=== TO DO ===
Reproduce exactly, from the data that follows, the line with "L3Reuse : bool;", the line with "#[export] Instance Event_eta", and every line that lies between them.

*** Opening INFORMATION SUPPLIED ***

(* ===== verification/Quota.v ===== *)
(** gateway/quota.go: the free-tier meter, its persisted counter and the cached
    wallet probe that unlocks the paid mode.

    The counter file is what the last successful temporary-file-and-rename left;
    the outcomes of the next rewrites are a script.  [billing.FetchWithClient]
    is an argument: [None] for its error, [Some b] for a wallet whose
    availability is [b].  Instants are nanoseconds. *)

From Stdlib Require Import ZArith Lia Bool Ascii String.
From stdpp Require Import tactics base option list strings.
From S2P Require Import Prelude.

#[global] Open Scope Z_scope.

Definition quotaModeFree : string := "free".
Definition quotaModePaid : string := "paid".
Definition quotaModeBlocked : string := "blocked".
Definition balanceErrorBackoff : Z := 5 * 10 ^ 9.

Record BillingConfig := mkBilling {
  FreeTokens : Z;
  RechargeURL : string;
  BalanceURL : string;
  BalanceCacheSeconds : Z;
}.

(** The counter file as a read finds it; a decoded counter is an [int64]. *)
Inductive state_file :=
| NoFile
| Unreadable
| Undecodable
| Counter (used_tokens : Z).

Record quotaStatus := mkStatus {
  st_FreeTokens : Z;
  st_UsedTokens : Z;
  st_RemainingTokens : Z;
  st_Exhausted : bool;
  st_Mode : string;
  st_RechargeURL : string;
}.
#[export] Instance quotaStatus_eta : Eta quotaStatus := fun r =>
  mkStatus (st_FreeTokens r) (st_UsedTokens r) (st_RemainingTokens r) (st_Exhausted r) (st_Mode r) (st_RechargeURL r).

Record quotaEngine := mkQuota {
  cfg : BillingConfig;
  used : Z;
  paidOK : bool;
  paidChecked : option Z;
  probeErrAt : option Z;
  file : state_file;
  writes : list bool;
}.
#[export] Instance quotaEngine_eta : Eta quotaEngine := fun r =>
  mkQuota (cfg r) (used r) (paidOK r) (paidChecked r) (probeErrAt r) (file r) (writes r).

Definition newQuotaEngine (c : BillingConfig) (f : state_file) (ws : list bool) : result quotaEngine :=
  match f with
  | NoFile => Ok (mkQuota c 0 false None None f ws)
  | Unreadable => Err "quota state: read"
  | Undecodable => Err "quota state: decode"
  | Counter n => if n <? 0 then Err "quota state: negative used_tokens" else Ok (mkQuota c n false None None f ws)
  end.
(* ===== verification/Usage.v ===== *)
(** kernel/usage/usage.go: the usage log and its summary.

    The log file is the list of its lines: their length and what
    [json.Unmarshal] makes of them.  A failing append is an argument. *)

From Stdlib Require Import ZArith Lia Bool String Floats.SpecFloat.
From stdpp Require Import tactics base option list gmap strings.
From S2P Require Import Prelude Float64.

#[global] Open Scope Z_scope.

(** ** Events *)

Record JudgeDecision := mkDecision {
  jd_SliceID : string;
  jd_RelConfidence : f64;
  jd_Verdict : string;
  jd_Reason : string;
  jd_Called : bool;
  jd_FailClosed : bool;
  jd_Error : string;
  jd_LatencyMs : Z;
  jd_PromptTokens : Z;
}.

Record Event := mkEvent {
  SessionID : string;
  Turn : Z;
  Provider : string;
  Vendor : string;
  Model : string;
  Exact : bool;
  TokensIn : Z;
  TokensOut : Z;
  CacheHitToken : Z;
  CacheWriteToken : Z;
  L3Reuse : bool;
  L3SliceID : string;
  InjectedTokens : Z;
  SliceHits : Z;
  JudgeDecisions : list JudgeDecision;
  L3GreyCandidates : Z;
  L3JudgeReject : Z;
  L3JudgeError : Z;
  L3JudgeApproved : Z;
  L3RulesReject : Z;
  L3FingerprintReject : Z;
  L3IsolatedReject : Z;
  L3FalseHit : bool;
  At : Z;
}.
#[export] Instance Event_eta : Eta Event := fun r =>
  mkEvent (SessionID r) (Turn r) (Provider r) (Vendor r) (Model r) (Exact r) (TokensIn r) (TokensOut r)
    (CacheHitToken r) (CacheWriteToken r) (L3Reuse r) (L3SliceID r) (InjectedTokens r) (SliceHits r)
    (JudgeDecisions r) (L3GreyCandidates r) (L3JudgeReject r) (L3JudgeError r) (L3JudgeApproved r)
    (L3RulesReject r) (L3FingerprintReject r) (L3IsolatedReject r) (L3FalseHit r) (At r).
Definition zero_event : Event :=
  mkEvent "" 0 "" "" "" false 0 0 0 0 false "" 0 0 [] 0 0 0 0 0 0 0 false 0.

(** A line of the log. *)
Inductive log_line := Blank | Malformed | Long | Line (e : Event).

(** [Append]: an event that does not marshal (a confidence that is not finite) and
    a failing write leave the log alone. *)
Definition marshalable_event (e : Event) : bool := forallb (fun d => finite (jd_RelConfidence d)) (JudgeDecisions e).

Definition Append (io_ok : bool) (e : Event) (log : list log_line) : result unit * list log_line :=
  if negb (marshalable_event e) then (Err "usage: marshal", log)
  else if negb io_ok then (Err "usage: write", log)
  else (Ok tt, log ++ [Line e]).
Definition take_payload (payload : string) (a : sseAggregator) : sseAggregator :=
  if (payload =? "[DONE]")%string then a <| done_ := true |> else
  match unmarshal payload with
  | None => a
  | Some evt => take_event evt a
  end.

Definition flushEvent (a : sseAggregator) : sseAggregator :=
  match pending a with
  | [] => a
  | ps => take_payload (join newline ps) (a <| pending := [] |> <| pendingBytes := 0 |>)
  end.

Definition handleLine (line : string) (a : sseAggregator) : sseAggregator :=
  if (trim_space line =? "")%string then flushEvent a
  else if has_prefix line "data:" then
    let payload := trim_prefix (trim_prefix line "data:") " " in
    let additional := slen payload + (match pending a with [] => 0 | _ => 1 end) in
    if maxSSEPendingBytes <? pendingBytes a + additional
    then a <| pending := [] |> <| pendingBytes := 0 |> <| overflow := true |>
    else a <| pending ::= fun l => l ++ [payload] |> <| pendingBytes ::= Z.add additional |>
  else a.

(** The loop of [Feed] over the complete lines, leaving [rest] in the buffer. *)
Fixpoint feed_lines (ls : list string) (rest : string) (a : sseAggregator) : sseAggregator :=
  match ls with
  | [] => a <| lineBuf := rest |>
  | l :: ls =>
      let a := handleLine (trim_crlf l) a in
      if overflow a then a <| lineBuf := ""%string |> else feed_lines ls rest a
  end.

*** Closing INFORMATION SUPPLIED ***

=== TASK RESULT ===
  L3Reuse : bool;
  L3SliceID : string;
  InjectedTokens : Z;
  SliceHits : Z;
  JudgeDecisions : list JudgeDecision;
  L3GreyCandidates : Z;
  L3JudgeReject : Z;
  L3JudgeError : Z;
  L3JudgeApproved : Z;
  L3RulesReject : Z;
  L3FingerprintReject : Z;
  L3IsolatedReject : Z;
  L3FalseHit : bool;
  At : Z;
}.
#[export] Instance Event_eta : Eta Event := fun r =>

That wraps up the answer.